Indeed, DoD spending relative to the US gross domestic product dropped from an average 5.6% during the 1980s to 3.8% in the 1990s. The CBO expects that number to slip further to 3.1% in 2013 before a steady decline to 2.6% in 2026.
Such budgetary trends have prompted momentum for Congress and the new administration to commit to investing a minimum level of the nation's economic output to national security. The number most commonly proposed is 4% of GDP, or currently about $591 billion.
The advantages of pegging the defence budget to a level of economic output are obvious. Military spending would be finally be stabilised and comparatively predictable, not subject to unforeseen shifts in the geopolitical landscape. By selecting the 4% threshold, expenditure would also continue at a historically high average.
RAISING BASE BUDGET
The concept raises the question about how much a country can afford to spend on defence. By FY2018, indexing defence funding to 4% of GDP is projected to raise the base defence budget to about $895 billion, or $263 billion higher than long-term budget plans anticipate, according to a September report by the Center for Strategic and Budgetary Assessments.
Overall spending from FY2009 to 2018 would amount to $7.4 trillion under the 4% system, compared with $5.8 trillion under current assumptions, the CSBA says.
"The need for such a dramatic build-up and expansion is far from self-evident, especially given the very high level of funding provided for the base defence budget over the past eight years," says CSBA expert Steven Kosiak. "What is more, most discussions of the '4% solution' are relatively devoid of any argument in favour of dramatically building up US military capabilities beyond what is called for in the Bush administration's current defence plan."
To be sure, a vocal few among the ruling Democrats have called for defence spending cuts, but immediate action is unlikely.
Surprisingly, perhaps, the new administration's more complicated task is how to allocate that $175 billion investment account wisely, particularly with so much of that budget either left out or unawarded.
Meantime, the US Air Force's two scandal-plagued competitive acquisitions - the $35 billion KC-X tanker deal and the $15 billion CSAR-X rescue helicopter contract - raise both political and budgetary risks for the new administration.
The fall-out from the KC-X tanker deal stretches far beyond the US Air Force's ability to maintain a key element of strategic power projection. Robert Gates, returning as defence secretary, inherits the decision about the USAF tanker replacement that he had attempted to leave to his successor.

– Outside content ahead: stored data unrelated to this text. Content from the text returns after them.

(* ===== verification/GoStd.v ===== *)
(** * The parts of Go's language and standard library the program uses

    A Go [string] or [[]byte] is a [string]: a list of 8-bit characters.  [int],
    [int64] and [uint64] values are integers in [Z]; where the program relies on
    their width the bound is written out. *)
From Stdlib Require Import DecimalString DecimalN.
From S2P Require Import Prelude.
Local Open Scope Z_scope.

(** ** Sizes, bytes and prefixes *)

(** Go's [len] of a string and of a slice. *)
Definition len (s : string) : Z := Z.of_nat (String.length s).
Definition slen {A} (l : list A) : Z := Z.of_nat (length l).

Lemma slen_app {A} (l k : list A) : slen (l ++ k) = slen l + slen k.
Proof. unfold slen. rewrite length_app. lia. Qed.
Lemma slen_cons {A} (x : A) l : slen (x :: l) = 1 + slen l.
Proof. unfold slen. simpl length. lia. Qed.
Lemma slen_nil {A} : slen (A := A) [] = 0.
Proof. done. Qed.
Lemma slen_nonneg {A} (l : list A) : 0 ≤ slen l.
Proof. unfold slen. lia. Qed.

Definition max_int64 : Z := 2 ^ 63 - 1.
Definition max_uint64 : Z := 2 ^ 64 - 1.

Definition byte_val (c : Ascii.ascii) : Z := Z.of_N (Ascii.N_of_ascii c).
Definition of_byte (b : Z) : Ascii.ascii := Ascii.ascii_of_N (Z.to_N b).

Fixpoint bytes (s : string) : list Z :=
  match s with EmptyString => [] | String c s' => byte_val c :: bytes s' end.
Fixpoint of_bytes (l : list Z) : string :=
  match l with [] => EmptyString | b :: l' => String (of_byte b) (of_bytes l') end.

(** [strings.HasPrefix], and the remainder [strings.CutPrefix] returns. *)
Fixpoint cut_prefix (p s : string) : option string :=
  match p, s with
  | EmptyString, _ => Some s
  | String a p', String b s' => if bool_decide (a = b) then cut_prefix p' s' else None
  | String _ _, EmptyString => None
  end.
Definition has_prefix (s p : string) : bool :=
  match cut_prefix p s with Some _ => true | None => false end.
Definition trim_prefix (s p : string) : string :=
  match cut_prefix p s with Some r => r | None => s end.

(** [s[0] == c] and [s[1:]] of a non-empty string. *)
Definition head_is (s : string) (c : Ascii.ascii) : bool :=
  match s with String a _ => bool_decide (a = c) | EmptyString => false end.
Definition tail (s : string) : string :=
  match s with String _ s' => s' | EmptyString => EmptyString end.

(** ** UTF-8 ([unicode/utf8]) *)

Definition in_range (lo hi b : Z) : bool := (lo <=? b) && (b <=? hi).
Definition cont_byte : Z → bool := in_range 128 191.

(** The rune at the start of [l] and its width; [None] where Go's decoder reports
    [RuneError] with width 1 (a truncated, overlong or surrogate encoding). *)
Definition decode_rune (l : list Z) : option (Z * nat) :=
  match l with
  | [] => None
  | b0 :: t =>
    if b0 <? 128 then Some (b0, 1%nat)
    else if in_range 194 223 b0 then
      match t with
      | b1 :: _ => if cont_byte b1 then Some (Z.land b0 31 * 64 + Z.land b1 63, 2%nat) else None
      | _ => None
      end
    else if in_range 224 239 b0 then
      match t with
      | b1 :: b2 :: _ =>
        if in_range (if b0 =? 224 then 160 else 128) (if b0 =? 237 then 159 else 191) b1
           && cont_byte b2
        then Some (Z.land b0 15 * 4096 + Z.land b1 63 * 64 + Z.land b2 63, 3%nat) else None
      | _ => None
      end
    else if in_range 240 244 b0 then
      match t with
      | b1 :: b2 :: b3 :: _ =>
        if in_range (if b0 =? 240 then 144 else 128) (if b0 =? 244 then 143 else 191) b1
           && cont_byte b2 && cont_byte b3
        then Some (Z.land b0 7 * 262144 + Z.land b1 63 * 4096 + Z.land b2 63 * 64
                   + Z.land b3 63, 4%nat) else None
      | _ => None
      end
    else None
  end.

Definition rune_error : Z := 65533.

(** [for _, r := range s]: the runes of [s], [RuneError] for each invalid byte.  The
    fuel is the number of bytes, and every step consumes one at least. *)
Fixpoint runes_from (fuel : nat) (l : list Z) : list Z :=
  match fuel, l with
  | S n, b :: t =>
    match decode_rune l with
    | Some (r, w) => r :: runes_from n (drop w l)
    | None => rune_error :: runes_from n t
    end
  | _, _ => []
  end.
Definition runes (s : string) : list Z := runes_from (String.length s) (bytes s).
Definition rune_count (s : string) : Z := slen (runes s).

Fixpoint utf8_valid_from (fuel : nat) (l : list Z) : bool :=
  match fuel, l with
  | S n, _ :: _ =>
    match decode_rune l with Some (_, w) => utf8_valid_from n (drop w l) | None => false end
  | _, _ => true
  end.
(** [utf8.Valid] and [utf8.ValidString]. *)
Definition utf8_valid (s : string) : bool := utf8_valid_from (String.length s) (bytes s).

(** [utf8.AppendRune]; surrogates and values past U+10FFFF are encoded as U+FFFD. *)
Definition encode_rune (r : Z) : list Z :=
  let r := if in_range 55296 57343 r || (r <? 0) || (1114111 <? r) then rune_error else r in
  if r <? 128 then [r]
  else if r <? 2048 then [192 + r / 64; 128 + r mod 64]
  else if r <? 65536 then [224 + r / 4096; 128 + r / 64 mod 64; 128 + r mod 64]
  else [240 + r / 262144; 128 + r / 4096 mod 64; 128 + r / 64 mod 64; 128 + r mod 64].

(** ** Decimal numbers ([strconv]) *)

Definition format_uint (n : Z) : string := NilZero.string_of_uint (N.to_uint (Z.to_N n)).
Definition format_int (n : Z) : string :=
  if n <? 0 then String "-"%char (format_uint (- n)) else format_uint n.

(** [strconv.ParseUint(s, 10, bits)]. *)
Definition parse_uint (bits : Z) (s : string) : option Z :=
  match NilZero.uint_of_string s with
  | Some u => let n := Z.of_N (N.of_uint u) in if n <? 2 ^ bits then Some n else None
  | None => None
  end.
(** [strconv.ParseInt(s, 10, bits)]; [strconv.Atoi] is the 64-bit case. *)
Definition parse_int (bits : Z) (s : string) : option Z :=
  let lim := 2 ^ (bits - 1) in
  match s with
  | String "-"%char s' =>
    match parse_uint bits s' with Some n => if n <=? lim then Some (- n) else None | None => None end
  | String "+"%char s' =>
    match parse_uint bits s' with Some n => if n <? lim then Some n else None | None => None end
  | _ => match parse_uint bits s with Some n => if n <? lim then Some n else None | None => None end
  end.
Definition atoi : string → option Z := parse_int 64.

Definition hex_digit (b : Z) : option Z :=
  if in_range 48 57 b then Some (b - 48)
  else if in_range 97 102 b then Some (b - 87)
  else if in_range 65 70 b then Some (b - 55)
  else None.
(** [strconv.ParseUint(s, 16, 16)] of a four-byte slice. *)
Definition parse_hex4 (a b c d : Z) : option Z :=
  match hex_digit a, hex_digit b, hex_digit c, hex_digit d with
  | Some a, Some b, Some c, Some d => Some (a * 4096 + b * 256 + c * 16 + d)
  | _, _, _, _ => None
  end.

(** ** Addresses ([net]) *)

(** [net.SplitHostPort]: the last colon separates the
    port, a bracketed host loses its brackets, and no other colon or bracket is allowed. *)
Fixpoint split_last_colon (s : string) : option (string * string) :=
  match s with
  | EmptyString => None
  | String c s' =>
    match split_last_colon s' with
    | Some (h, p) => Some (String c h, p)
    | None => if bool_decide (c = ":"%char) then Some (EmptyString, s') else None
    end
  end.
Definition contains (c : ascii) (s : string) : bool := existsb (Z.eqb (byte_val c)) (bytes s).
Definition contains_any (s chars : string) : bool := existsb (λ b, existsb (Z.eqb b) (bytes chars)) (bytes s).
Definition drop_last (s : string) : string := of_bytes (removelast (bytes s)).
Definition split_host_port (s : string) : option (string * string) :=
  match split_last_colon s with
  | None => None
  | Some (host, port) =>
    if head_is host "["%char then
      if bool_decide (last (bytes host) = Some 93)
         && negb (contains "["%char (tail host)) && negb (contains "]"%char (drop_last (tail host)))
         && negb (contains "["%char port) && negb (contains "]"%char port)
      then Some (drop_last (tail host), port) else None
    else if contains ":"%char host || contains "["%char s || contains "]"%char s then None
    else Some (host, port)
  end.

(** ** Base64 ([encoding/base64]) *)

Definition sextet_url (b : Z) : option Z :=
  if in_range 65 90 b then Some (b - 65)
  else if in_range 97 122 b then Some (b - 71)
  else if in_range 48 57 b then Some (b + 4)
  else if b =? 45 then Some 62
  else if b =? 95 then Some 63
  else None.
Definition char_url (v : Z) : Z :=
  if v <? 26 then v + 65 else if v <? 52 then v + 71 else if v <? 62 then v - 4
  else if v =? 62 then 45 else 95.

Fixpoint raw_encode (l : list Z) : list Z :=
  match l with
  | a :: b :: c :: t => a / 4 :: a mod 4 * 16 + b / 16 :: b mod 16 * 4 + c / 64 :: c mod 64 :: raw_encode t
  | [a; b] => [a / 4; a mod 4 * 16 + b / 16; b mod 16 * 4]
  | [a] => [a / 4; a mod 4 * 16]
  | [] => []
  end.
(** Unpadded, non-strict decoding of sextets: the spare bits of the last one are dropped. *)
Fixpoint raw_decode (l : list Z) : option (list Z) :=
  match l with
  | a :: b :: c :: d :: t =>
    match raw_decode t with
    | Some r => Some (a * 4 + b / 16 :: b mod 16 * 16 + c / 4 :: c mod 4 * 64 + d :: r)
    | None => None
    end
  | [a; b; c] => Some [a * 4 + b / 16; b mod 16 * 16 + c / 4]
  | [a; b] => Some [a * 4 + b / 16]
  | [_] => None
  | [] => Some []
  end.

Definition not_newline (b : Z) : bool := negb ((b =? 10) || (b =? 13)).
(** [base64.RawURLEncoding.EncodeToString] and [DecodeString], which skips CR and LF. *)
Definition base64_raw_url_encode (s : string) : string := of_bytes (map char_url (raw_encode (bytes s))).
Definition base64_raw_url_decode (s : string) : option string :=
  match mapM sextet_url (List.filter not_newline (bytes s)) with
  | Some l => of_bytes <$> raw_decode l
  | None => None
  end.

(** The standard alphabet: padded, and decoded strictly (zero spare bits). *)
Definition char_std (v : Z) : Z :=
  if v =? 62 then 43 else if v =? 63 then 47 else char_url v.
Definition sextet_std (b : Z) : option Z :=
  if b =? 43 then Some 62 else if b =? 47 then Some 63
  else if (b =? 45) || (b =? 95) then None else sextet_url b.
Definition padding64 (n : nat) : list Z := replicate ((4 - n mod 4) mod 4) 61.
(** [base64.StdEncoding.EncodeToString]. *)
Definition base64_std_encode (s : string) : string :=
  let l := raw_encode (bytes s) in of_bytes (map char_std l ++ padding64 (length l)).
Fixpoint strict_decode (l : list Z) : option (list Z) :=
  match l with
  | [] => Some []
  | a :: b :: c :: d :: t =>
    a ← sextet_std a; b ← sextet_std b;
    if bool_decide (t = []) && (d =? 61) then
      if c =? 61 then (if b mod 16 =? 0 then Some [a * 4 + b / 16] else None)
      else c ← sextet_std c;
           if c mod 4 =? 0 then Some [a * 4 + b / 16; b mod 16 * 16 + c / 4] else None
    else c ← sextet_std c; d ← sextet_std d; r ← strict_decode t;
         Some (a * 4 + b / 16 :: b mod 16 * 16 + c / 4 :: c mod 4 * 64 + d :: r)
  | _ => None
  end.
(** [base64.StdEncoding.Strict().DecodeString], which skips CR and LF. *)
Definition base64_std_strict_decode (s : string) : option string :=
  of_bytes <$> strict_decode (List.filter not_newline (bytes s)).

(** Conversion to [int32]. *)
Definition to_int32 (n : Z) : Z := (n + 2 ^ 31) mod 2 ^ 32 - 2 ^ 31.

(** ** Lemmas on decimal numbers and prefixes *)

Lemma uint_of_to_uint n : NilZero.uint_of_string (NilZero.string_of_uint (N.to_uint n)) = Some (N.to_uint n).
Proof.
  apply NilZero.usu. intros Hn. pose proof (Unsigned.of_to n) as H.
  rewrite Hn in H. cbn in H. subst n. discriminate Hn.
Qed.
Lemma parse_format_uint bits n : 0 ≤ n < 2 ^ bits → parse_uint bits (format_uint n) = Some n.
Proof.
  intros Hn. unfold parse_uint, format_uint. rewrite uint_of_to_uint, Unsigned.of_to, Z2N.id by lia.
  destruct (Z.ltb_spec n (2 ^ bits)); [done|lia].
Qed.
Lemma parse_int_range s n : parse_int 64 s = Some n → n ≤ max_int64.
Proof.
  unfold parse_int, max_int64. intros Hp. repeat case_match; simplify_eq;
    repeat match goal with
    | H : (_ <? _) = true |- _ => apply Z.ltb_lt in H
    | H : (_ <=? _) = true |- _ => apply Z.leb_le in H
    end; try lia.
  all: unfold parse_uint in *; repeat case_match; simplify_eq; lia.
Qed.
Lemma string_app_assoc (a b c : string) : a +:+ (b +:+ c) = (a +:+ b) +:+ c.
Proof. induction a as [|x a IH]; [done|]. exact (f_equal (String x) IH). Qed.
Lemma cut_prefix_app p s : cut_prefix p (p +:+ s) = Some s.
Proof. induction p as [|a p IH]; [done|]. 
  change (String a p +:+ s) with (String a (p +:+ s)). cbn [cut_prefix]. by rewrite bool_decide_true.
Qed.
Lemma cut_prefix_Some p s r : cut_prefix p s = Some r ↔ s = p +:+ r.
Proof.
  split; [|by intros ->; apply cut_prefix_app].
  revert s. induction p as [|a p IH]; intros s; [by intros [= ->]|].
  destruct s as [|b s]; [done|]. cbn [cut_prefix]. case_bool_decide; [|done].
  intros Hr. subst b. by rewrite (IH _ Hr).
Qed.

(** ** [sort.Strings] *)
Definition sort_strings : list string → list string := merge_sort String.le.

A landmark achievement for the Bush-era defence industry must be the increasing globalisation of the industrial base. While foreign content still consumes a minuscule amount of US weapons systems and "buy American" provisions remain in key sectors, DoD policy has exhibited an unprecedented openness for allowing foreign-made content to compete on equal terms with US products.

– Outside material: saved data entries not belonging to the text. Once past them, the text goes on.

(* ===== verification/GoTime.v ===== *)
(** * Instants, zones and RFC 3339 text (package [time])

    An instant is a number of nanoseconds since the Unix epoch.  The clock of the
    components that only compare instants is a [Z]; a [time] also keeps the zone
    offset that [Time.Zone] reports, which the wire format can carry. *)
From S2P Require Import Prelude GoStd.
Local Open Scope Z_scope.

Definition nanosecond : Z := 1.
Definition millisecond : Z := 1000000.
Definition second : Z := 1000 * millisecond.
Definition minute : Z := 60 * second.

Record time : Type := Time { t_ns : Z; t_offset : Z }.

(** [time.Time{}], 0001-01-01T00:00:00Z, and [IsZero]. *)
Definition zero_ns : Z := -62135596800 * second.
Definition zero_time : time := Time zero_ns 0.
Definition is_zero (t : time) : bool := t_ns t =? zero_ns.

(** ** The proleptic Gregorian calendar *)

Definition is_leap (y : Z) : bool :=
  (y mod 4 =? 0) && (negb (y mod 100 =? 0) || (y mod 400 =? 0)).
Definition days_in (m y : Z) : Z :=
  if m =? 2 then (if is_leap y then 29 else 28)
  else if (m =? 4) || (m =? 6) || (m =? 9) || (m =? 11) then 30 else 31.
(** Days of [y] before the first of month [m]. *)
Definition days_before (m y : Z) : Z :=
  nth (Z.to_nat (m - 1)) [0; 31; 59; 90; 120; 151; 181; 212; 243; 273; 304; 334] 0
  + (if (2 <? m) && is_leap y then 1 else 0).
(** Days from 1970-01-01 to the given date. *)
Definition days_of_date (y m d : Z) : Z :=
  let p := y - 1 in
  365 * p + p / 4 - p / 100 + p / 400 + days_before m y + (d - 1) - 719162.

(** ** Parsing ([Time.UnmarshalJSON], which calls [Parse] with the RFC 3339 layout) *)

Definition digit (b : Z) : option Z := if in_range 48 57 b then Some (b - 48) else None.

(** [getnum]: two digits, or one when [fixed] is false. *)
Definition getnum (fixed : bool) (l : list Z) : option (Z * list Z) :=
  match l with
  | a :: t =>
    match digit a with
    | None => None
    | Some x =>
      match t with
      | b :: t' =>
        match digit b with
        | Some y => Some (10 * x + y, t')
        | None => if fixed then None else Some (x, t)
        end
      | [] => if fixed then None else Some (x, t)
      end
    end
  | [] => None
  end.

Definition expect (c : Z) (l : list Z) : option (list Z) :=
  match l with b :: t => if b =? c then Some t else None | [] => None end.

Definition getyear (l : list Z) : option (Z * list Z) :=
  '(hi, l) ← getnum true l; '(lo, l) ← getnum true l; Some (100 * hi + lo, l).

Fixpoint span_digits (l : list Z) : list Z * list Z :=
  match l with
  | b :: t => match digit b with
              | Some d => let '(ds, r) := span_digits t in (d :: ds, r)
              | None => ([], l)
              end
  | [] => ([], [])
  end.
Definition digits_value (ds : list Z) : Z := fold_left (λ acc d, 10 * acc + d) ds 0.

(** An optional fraction after the seconds; digits past the ninth are dropped. *)
Definition get_fraction (l : list Z) : Z * list Z :=
  match l with
  | b :: t =>
    if (b =? 46) || (b =? 44) then
      match span_digits t with
      | ([], _) => (0, l)
      | (ds, r) => let ds := take 9 ds in (digits_value ds * 10 ^ (9 - slen ds), r)
      end
    else (0, l)
  | [] => (0, [])
  end.

(** [Z], or a signed [hh:mm] offset in seconds. *)
Definition get_zone (l : list Z) : option (Z * list Z) :=
  match l with
  | b :: t =>
    if b =? 90 then Some (0, t)
    else
      sign ← (if b =? 43 then Some 1 else if b =? 45 then Some (-1) else None);
      '(hh, t) ← getnum true t;
      t ← expect 58 t;
      '(mm, t) ← getnum true t;
      if (hh <=? 24) && (mm <=? 60) then Some (sign * ((hh * 60 + mm) * 60), t) else None
  | [] => None
  end.

Definition parse_rfc3339 (s : string) : option time :=
  '(y, l) ← getyear (bytes s);
  l ← expect 45 l;
  '(m, l) ← getnum true l;
  l ← expect 45 l;
  '(d, l) ← getnum true l;
  l ← expect 84 l;
  '(hh, l) ← getnum false l;
  l ← expect 58 l;
  '(mi, l) ← getnum true l;
  l ← expect 58 l;
  '(ss, l) ← getnum true l;
  let '(ns, l) := get_fraction l in
  '(off, l) ← get_zone l;
  if bool_decide (l = []) && in_range 1 12 m && (hh <? 24) && (mi <? 60) && (ss <? 60)
     && in_range 1 (days_in m y) d
  then Some (Time ((days_of_date y m d * 86400 + hh * 3600 + mi * 60 + ss - off) * second + ns) off)
  else None.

Thus, the US Navy selected the next presidential helicopter from an Italian firm, the US Army selected a light utility helicopter made in a German plant, two foreign companies competed for a light cargo aircraft contract and a nine-nation partnership came together to develop a next-generation strike fighter.
But rising economic pressures and the uproar in June over the deselection of the Northrop/EADS KC-30 for KC-X are combining to force difficult questions for the next administration. The A330's candidacy for the USAF tanker contract is not expected to be a one-off. EADS NA, for example, is keen to introduce Airbus aircraft for a wide range of applications, including airlift, VIP transport, surveillance and command and control missions.